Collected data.
- Opening Delimiter -

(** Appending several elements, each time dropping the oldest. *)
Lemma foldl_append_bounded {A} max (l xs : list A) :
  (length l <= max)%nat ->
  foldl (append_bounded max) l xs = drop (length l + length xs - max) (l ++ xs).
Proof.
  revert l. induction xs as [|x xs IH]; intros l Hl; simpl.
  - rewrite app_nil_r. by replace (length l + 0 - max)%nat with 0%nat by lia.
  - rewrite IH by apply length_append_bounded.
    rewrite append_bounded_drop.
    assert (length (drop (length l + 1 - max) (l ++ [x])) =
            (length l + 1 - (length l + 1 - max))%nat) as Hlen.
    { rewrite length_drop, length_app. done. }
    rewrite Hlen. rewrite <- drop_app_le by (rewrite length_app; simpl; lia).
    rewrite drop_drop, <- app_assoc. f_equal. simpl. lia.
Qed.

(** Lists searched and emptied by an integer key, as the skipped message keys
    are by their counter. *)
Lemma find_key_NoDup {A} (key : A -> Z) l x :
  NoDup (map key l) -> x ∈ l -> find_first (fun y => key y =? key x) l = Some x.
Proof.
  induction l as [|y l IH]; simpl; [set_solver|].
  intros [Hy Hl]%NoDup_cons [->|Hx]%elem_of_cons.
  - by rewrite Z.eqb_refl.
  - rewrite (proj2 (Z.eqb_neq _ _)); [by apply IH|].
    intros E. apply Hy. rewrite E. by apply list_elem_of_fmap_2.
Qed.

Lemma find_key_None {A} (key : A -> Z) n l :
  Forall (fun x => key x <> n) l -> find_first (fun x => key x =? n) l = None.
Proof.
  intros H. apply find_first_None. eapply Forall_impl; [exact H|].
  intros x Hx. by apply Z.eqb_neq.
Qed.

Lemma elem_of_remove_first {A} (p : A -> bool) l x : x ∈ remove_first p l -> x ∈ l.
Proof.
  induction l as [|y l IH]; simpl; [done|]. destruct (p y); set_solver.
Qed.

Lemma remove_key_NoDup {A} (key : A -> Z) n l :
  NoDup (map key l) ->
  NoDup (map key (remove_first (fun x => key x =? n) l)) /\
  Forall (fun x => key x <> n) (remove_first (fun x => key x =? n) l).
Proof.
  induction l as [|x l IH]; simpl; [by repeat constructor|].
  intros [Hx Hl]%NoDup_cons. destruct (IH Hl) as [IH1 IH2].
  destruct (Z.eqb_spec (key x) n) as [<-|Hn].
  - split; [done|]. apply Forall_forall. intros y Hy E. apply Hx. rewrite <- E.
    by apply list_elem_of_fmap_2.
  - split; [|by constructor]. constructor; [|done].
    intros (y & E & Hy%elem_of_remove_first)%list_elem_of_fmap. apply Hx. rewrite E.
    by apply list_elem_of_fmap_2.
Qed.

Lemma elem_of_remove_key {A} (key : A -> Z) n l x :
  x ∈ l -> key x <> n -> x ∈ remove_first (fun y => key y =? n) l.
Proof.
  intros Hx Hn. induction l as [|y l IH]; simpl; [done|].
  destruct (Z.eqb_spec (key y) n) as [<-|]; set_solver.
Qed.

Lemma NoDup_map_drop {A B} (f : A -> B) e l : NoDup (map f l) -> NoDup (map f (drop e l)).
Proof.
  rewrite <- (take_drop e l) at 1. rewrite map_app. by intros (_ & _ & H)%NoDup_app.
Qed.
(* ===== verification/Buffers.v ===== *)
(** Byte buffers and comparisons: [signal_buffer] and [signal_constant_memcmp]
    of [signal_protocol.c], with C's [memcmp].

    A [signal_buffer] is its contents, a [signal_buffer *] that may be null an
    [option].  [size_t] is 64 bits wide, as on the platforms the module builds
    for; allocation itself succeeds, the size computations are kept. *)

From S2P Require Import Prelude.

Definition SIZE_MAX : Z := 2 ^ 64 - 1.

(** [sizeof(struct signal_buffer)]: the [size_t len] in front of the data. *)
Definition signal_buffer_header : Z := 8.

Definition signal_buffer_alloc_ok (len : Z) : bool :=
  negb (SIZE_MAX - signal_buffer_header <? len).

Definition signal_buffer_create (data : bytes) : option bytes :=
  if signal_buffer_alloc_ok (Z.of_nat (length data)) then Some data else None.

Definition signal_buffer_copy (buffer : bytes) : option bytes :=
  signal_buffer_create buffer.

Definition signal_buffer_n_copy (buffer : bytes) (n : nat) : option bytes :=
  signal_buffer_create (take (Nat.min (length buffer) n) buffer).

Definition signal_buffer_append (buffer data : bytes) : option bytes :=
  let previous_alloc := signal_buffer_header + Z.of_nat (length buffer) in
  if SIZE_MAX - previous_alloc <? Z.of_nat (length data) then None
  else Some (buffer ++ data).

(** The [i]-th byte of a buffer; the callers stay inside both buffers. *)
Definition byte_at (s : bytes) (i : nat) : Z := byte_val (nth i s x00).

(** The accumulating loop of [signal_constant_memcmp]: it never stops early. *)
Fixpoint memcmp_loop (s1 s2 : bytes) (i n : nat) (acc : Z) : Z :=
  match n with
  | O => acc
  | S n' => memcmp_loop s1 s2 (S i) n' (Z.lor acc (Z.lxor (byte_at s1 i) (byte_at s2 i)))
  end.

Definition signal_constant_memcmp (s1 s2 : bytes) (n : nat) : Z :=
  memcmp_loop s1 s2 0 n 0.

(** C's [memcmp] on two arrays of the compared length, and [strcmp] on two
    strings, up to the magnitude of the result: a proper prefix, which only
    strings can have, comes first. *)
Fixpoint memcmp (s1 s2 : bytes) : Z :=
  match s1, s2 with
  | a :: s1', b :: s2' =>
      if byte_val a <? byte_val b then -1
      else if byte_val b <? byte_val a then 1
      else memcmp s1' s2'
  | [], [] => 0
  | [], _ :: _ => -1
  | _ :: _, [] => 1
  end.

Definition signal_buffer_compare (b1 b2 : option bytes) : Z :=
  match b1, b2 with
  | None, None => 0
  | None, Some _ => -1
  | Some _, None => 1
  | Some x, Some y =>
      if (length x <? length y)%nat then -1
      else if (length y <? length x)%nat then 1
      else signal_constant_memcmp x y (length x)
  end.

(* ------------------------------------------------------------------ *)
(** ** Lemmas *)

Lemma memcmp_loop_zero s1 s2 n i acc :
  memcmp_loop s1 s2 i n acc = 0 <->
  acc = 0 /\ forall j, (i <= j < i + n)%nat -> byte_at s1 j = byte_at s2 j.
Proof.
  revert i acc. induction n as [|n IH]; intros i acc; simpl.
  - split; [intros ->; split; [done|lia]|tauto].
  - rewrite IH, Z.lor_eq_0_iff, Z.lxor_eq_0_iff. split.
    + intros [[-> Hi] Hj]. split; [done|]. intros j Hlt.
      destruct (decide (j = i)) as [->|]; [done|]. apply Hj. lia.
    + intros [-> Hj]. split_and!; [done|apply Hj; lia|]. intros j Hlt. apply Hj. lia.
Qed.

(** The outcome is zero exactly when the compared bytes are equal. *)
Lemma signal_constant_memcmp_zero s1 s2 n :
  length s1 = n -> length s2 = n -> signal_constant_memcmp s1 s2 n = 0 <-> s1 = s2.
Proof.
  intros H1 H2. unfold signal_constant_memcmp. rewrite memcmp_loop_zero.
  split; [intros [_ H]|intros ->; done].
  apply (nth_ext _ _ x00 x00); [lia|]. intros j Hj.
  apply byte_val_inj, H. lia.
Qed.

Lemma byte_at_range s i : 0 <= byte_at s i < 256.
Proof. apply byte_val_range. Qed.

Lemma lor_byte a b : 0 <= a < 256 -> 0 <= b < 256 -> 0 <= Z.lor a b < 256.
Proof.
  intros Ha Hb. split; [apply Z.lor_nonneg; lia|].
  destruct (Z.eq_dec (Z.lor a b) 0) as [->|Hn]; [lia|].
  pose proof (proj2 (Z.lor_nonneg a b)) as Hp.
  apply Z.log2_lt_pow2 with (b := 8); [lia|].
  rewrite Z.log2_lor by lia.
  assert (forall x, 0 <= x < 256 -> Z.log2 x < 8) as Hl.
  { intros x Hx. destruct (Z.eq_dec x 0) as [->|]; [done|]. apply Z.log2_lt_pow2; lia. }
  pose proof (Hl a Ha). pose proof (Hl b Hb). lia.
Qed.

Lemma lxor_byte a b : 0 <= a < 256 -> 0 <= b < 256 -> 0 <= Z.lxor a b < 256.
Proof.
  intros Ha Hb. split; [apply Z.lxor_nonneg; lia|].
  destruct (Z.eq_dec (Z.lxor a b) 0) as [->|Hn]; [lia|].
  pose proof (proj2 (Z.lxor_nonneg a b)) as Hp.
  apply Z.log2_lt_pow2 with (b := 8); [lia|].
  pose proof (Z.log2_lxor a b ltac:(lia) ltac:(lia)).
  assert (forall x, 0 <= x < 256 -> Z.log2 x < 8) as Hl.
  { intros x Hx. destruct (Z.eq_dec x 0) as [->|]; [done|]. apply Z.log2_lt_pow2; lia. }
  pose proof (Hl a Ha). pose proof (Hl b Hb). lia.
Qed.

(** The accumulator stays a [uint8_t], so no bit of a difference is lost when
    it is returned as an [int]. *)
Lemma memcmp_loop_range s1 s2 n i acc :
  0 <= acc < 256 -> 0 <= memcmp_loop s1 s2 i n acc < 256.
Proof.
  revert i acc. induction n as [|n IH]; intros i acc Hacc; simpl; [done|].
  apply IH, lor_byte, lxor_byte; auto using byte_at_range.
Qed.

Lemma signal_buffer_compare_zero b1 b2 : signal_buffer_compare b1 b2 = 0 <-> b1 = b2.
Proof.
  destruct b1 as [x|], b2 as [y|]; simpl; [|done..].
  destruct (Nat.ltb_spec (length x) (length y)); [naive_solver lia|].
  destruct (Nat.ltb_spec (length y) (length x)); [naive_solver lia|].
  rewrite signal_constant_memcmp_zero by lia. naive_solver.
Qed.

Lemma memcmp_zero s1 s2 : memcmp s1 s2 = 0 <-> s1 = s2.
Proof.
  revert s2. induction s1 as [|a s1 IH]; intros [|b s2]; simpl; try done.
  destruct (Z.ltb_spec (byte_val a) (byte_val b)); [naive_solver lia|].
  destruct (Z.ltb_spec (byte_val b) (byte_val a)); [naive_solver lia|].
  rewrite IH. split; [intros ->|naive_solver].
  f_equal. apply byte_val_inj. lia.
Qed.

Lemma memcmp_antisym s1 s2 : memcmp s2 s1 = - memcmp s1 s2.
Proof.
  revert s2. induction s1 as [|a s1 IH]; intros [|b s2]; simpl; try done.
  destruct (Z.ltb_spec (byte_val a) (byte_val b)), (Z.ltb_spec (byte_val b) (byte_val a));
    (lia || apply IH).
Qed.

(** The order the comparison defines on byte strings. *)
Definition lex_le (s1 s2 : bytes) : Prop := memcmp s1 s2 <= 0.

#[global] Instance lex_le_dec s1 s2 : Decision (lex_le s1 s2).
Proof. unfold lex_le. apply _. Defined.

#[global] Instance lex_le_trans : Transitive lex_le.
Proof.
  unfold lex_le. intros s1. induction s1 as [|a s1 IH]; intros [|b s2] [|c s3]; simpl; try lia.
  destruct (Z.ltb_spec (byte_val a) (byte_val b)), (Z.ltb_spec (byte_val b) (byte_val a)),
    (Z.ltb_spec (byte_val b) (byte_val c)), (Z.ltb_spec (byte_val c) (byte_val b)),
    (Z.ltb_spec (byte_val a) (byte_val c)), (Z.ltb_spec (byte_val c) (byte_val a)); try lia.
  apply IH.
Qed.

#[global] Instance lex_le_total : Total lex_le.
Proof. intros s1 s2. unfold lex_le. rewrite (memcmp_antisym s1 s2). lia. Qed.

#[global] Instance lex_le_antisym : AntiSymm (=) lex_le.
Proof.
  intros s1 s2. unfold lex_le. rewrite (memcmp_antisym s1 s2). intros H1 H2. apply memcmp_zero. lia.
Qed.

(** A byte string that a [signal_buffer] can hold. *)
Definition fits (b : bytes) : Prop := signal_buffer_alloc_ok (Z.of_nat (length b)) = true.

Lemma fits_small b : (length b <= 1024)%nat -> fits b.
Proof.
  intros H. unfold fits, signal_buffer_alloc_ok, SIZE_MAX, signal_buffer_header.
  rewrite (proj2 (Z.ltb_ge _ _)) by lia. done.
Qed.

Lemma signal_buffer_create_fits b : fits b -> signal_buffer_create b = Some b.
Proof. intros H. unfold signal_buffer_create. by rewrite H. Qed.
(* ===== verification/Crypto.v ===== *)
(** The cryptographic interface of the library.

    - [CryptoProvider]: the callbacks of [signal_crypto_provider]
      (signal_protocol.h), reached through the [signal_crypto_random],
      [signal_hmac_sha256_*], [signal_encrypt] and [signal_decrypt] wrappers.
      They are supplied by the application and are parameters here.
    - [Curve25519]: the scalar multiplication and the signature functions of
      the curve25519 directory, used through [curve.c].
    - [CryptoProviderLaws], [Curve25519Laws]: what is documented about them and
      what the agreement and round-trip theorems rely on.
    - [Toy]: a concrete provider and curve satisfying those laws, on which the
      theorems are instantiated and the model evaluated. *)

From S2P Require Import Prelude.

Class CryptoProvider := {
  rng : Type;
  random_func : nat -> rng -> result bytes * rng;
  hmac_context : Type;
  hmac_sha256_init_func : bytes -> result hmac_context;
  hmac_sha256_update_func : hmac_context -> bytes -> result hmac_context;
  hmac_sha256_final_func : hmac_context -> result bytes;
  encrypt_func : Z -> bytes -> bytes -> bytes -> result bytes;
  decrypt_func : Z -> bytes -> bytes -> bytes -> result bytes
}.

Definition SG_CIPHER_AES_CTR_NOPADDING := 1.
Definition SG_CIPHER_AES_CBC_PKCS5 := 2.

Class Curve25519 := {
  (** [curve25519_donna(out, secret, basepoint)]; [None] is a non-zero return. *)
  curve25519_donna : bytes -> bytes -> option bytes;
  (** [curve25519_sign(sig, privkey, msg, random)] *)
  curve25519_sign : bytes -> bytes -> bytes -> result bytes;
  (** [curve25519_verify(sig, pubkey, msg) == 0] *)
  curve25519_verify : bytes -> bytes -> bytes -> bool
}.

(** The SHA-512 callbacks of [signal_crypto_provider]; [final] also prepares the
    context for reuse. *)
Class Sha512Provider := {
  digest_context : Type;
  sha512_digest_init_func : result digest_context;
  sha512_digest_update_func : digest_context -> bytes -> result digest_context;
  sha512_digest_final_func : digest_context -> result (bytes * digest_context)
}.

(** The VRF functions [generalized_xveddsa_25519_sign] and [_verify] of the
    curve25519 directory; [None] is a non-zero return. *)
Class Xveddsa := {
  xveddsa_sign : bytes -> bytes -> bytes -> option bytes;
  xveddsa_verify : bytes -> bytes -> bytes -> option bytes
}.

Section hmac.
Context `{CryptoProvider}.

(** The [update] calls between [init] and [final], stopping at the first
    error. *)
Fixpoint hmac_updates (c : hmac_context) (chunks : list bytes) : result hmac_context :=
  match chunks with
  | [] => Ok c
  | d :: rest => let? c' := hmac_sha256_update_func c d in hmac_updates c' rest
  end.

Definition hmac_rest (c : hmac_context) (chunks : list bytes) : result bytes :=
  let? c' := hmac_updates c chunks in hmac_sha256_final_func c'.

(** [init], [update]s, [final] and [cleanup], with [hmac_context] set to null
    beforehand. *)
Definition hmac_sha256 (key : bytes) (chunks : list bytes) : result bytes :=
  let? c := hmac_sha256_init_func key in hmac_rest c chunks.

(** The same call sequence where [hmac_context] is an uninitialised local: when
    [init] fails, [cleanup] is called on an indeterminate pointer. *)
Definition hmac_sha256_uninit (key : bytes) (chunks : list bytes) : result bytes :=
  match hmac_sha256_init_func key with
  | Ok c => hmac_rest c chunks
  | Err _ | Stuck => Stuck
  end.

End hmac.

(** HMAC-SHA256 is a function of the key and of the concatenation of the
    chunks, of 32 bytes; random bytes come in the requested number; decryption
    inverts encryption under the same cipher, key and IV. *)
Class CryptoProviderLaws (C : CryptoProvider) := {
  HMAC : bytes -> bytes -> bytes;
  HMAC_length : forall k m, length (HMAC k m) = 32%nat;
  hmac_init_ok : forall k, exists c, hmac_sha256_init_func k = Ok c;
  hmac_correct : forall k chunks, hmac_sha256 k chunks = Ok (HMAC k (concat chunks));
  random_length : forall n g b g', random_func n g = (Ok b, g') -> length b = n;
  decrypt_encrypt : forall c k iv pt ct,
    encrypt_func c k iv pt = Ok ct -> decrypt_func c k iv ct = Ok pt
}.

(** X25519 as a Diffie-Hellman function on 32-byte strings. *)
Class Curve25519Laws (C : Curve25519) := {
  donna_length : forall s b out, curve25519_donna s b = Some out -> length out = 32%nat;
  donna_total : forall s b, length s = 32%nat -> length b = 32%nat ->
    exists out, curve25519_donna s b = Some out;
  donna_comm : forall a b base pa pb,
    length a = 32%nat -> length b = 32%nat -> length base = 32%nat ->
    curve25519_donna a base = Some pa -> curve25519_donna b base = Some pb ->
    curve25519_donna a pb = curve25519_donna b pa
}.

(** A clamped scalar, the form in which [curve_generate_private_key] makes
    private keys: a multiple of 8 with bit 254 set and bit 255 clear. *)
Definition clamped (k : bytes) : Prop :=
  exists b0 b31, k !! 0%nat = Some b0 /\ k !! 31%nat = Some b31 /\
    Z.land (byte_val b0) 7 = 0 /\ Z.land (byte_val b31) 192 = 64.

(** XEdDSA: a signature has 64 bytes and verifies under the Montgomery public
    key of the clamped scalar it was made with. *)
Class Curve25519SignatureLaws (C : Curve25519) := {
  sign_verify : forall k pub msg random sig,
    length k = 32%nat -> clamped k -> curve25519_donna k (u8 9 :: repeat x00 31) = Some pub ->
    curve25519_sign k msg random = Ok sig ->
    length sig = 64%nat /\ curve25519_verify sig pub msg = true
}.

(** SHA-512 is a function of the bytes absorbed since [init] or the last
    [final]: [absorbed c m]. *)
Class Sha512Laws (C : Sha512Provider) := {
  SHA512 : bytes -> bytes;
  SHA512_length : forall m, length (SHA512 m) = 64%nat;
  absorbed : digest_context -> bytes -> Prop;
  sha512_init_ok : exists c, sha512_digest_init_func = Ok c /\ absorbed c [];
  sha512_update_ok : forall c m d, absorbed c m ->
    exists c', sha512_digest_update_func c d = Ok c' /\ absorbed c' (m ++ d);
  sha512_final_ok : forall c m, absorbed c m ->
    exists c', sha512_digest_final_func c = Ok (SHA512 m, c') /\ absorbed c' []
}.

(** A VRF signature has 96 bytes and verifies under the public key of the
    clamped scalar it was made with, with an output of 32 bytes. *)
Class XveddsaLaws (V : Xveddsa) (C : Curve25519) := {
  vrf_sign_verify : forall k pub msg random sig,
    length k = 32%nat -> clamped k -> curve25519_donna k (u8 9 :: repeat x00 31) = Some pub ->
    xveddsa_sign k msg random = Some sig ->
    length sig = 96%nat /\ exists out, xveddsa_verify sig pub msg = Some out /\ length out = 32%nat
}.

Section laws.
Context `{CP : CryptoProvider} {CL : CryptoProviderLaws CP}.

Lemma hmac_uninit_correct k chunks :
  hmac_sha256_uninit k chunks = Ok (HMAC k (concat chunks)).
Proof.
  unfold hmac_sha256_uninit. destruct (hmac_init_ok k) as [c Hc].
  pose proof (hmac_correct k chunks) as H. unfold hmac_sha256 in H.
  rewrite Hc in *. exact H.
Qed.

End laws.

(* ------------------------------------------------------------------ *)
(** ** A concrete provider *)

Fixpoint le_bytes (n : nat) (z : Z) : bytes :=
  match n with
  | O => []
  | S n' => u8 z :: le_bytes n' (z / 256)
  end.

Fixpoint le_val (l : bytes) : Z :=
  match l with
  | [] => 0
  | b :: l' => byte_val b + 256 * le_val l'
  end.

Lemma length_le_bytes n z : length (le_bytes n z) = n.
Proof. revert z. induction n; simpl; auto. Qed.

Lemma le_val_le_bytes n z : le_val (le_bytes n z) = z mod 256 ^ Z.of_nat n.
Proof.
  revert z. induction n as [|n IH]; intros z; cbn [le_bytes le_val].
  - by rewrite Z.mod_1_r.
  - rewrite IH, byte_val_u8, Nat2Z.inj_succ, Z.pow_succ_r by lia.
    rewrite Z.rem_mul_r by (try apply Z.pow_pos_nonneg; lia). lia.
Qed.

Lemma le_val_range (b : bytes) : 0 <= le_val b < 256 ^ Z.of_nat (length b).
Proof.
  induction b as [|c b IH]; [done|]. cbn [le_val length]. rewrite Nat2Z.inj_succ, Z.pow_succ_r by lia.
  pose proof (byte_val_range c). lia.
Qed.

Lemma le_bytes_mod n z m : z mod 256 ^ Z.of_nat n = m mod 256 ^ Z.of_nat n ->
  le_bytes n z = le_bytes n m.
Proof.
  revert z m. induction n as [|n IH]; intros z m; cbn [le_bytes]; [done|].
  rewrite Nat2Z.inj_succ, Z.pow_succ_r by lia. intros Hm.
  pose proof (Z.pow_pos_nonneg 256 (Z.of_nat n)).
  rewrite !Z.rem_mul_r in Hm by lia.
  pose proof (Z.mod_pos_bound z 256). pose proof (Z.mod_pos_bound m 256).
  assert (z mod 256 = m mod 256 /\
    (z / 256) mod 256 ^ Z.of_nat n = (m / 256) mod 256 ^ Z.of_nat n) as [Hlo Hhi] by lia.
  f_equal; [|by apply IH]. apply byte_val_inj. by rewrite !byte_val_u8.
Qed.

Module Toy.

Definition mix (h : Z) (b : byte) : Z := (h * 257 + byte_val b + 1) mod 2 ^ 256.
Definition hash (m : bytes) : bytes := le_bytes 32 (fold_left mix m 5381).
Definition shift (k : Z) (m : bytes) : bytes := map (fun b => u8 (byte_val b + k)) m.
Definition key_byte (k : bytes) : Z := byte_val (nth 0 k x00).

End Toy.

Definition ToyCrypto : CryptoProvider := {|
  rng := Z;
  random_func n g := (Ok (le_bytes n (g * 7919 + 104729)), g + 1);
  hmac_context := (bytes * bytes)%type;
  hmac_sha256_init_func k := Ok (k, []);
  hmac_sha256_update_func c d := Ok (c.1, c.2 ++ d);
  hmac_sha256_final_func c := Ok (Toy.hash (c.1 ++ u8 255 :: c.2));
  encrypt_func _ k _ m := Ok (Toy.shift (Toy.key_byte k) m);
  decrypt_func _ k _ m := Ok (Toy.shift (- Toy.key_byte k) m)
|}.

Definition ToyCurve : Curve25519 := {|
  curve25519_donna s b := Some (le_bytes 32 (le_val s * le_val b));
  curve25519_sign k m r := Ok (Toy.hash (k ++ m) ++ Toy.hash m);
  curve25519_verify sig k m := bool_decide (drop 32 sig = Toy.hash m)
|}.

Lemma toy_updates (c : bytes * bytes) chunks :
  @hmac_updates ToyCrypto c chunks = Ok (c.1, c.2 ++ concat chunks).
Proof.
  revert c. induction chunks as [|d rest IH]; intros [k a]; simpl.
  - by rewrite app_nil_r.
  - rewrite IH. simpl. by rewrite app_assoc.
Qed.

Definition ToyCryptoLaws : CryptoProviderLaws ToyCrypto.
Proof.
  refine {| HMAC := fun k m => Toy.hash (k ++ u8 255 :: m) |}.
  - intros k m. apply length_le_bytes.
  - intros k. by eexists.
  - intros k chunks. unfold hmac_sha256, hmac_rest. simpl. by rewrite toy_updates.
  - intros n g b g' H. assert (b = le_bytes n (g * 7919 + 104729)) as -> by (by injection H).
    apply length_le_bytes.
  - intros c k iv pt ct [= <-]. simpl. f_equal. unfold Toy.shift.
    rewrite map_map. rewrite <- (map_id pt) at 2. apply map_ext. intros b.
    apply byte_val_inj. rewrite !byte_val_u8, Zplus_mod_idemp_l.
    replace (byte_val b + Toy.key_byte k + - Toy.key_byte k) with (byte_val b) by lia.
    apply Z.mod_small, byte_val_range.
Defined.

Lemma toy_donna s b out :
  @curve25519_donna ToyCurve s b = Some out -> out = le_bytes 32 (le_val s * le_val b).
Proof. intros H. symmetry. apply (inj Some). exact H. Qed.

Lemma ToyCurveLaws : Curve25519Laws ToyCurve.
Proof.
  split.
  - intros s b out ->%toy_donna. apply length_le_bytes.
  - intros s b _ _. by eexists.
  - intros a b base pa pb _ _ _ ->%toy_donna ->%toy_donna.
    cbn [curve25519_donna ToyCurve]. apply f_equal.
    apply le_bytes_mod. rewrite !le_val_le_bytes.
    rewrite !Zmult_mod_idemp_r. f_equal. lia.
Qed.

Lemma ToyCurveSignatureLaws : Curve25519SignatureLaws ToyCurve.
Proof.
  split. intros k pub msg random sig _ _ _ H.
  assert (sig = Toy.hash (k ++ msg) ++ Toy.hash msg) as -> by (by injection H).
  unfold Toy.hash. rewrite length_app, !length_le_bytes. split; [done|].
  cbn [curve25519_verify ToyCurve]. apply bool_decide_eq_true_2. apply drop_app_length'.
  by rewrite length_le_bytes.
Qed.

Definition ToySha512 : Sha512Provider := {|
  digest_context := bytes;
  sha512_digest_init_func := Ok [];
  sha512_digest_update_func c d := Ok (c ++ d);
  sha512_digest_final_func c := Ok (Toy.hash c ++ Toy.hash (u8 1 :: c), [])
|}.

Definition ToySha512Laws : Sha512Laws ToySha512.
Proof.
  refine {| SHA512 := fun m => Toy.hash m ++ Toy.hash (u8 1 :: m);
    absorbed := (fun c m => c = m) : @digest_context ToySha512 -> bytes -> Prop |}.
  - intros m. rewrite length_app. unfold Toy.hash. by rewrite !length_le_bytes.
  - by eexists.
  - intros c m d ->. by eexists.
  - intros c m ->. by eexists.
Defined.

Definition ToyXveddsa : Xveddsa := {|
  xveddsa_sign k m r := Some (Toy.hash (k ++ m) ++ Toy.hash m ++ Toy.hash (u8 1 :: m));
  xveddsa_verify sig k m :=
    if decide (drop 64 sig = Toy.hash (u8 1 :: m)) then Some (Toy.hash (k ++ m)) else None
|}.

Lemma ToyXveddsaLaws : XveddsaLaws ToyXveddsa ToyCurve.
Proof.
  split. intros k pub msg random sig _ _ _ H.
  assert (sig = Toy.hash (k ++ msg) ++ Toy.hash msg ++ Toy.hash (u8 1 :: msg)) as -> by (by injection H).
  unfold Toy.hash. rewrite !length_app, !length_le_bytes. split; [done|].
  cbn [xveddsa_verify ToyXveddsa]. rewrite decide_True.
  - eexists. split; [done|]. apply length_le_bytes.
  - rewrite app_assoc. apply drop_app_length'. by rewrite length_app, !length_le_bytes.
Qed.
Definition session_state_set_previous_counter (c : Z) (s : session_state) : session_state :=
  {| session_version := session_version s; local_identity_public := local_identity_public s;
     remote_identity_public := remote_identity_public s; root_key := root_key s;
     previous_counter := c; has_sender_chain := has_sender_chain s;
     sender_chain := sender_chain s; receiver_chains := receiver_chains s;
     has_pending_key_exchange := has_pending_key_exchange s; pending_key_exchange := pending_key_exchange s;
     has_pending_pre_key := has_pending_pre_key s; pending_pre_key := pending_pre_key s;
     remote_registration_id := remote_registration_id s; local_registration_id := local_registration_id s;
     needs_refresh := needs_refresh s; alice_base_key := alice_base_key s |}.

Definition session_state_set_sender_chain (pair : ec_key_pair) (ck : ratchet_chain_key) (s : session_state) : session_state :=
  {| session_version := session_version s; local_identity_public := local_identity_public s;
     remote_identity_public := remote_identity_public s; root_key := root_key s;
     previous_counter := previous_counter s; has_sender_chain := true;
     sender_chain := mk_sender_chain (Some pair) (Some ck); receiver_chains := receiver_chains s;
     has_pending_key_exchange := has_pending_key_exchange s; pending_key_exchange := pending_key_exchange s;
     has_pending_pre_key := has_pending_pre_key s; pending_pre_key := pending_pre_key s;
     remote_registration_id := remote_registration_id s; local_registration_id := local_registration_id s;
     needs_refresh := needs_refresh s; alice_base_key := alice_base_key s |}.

- Closing Delimiter -

Collect each line of the entries that has the word "ToyXveddsa", copying it in full.

Definition ToyXveddsa : Xveddsa := {|
Lemma ToyXveddsaLaws : XveddsaLaws ToyXveddsa ToyCurve.
  cbn [xveddsa_verify ToyXveddsa]. rewrite decide_True.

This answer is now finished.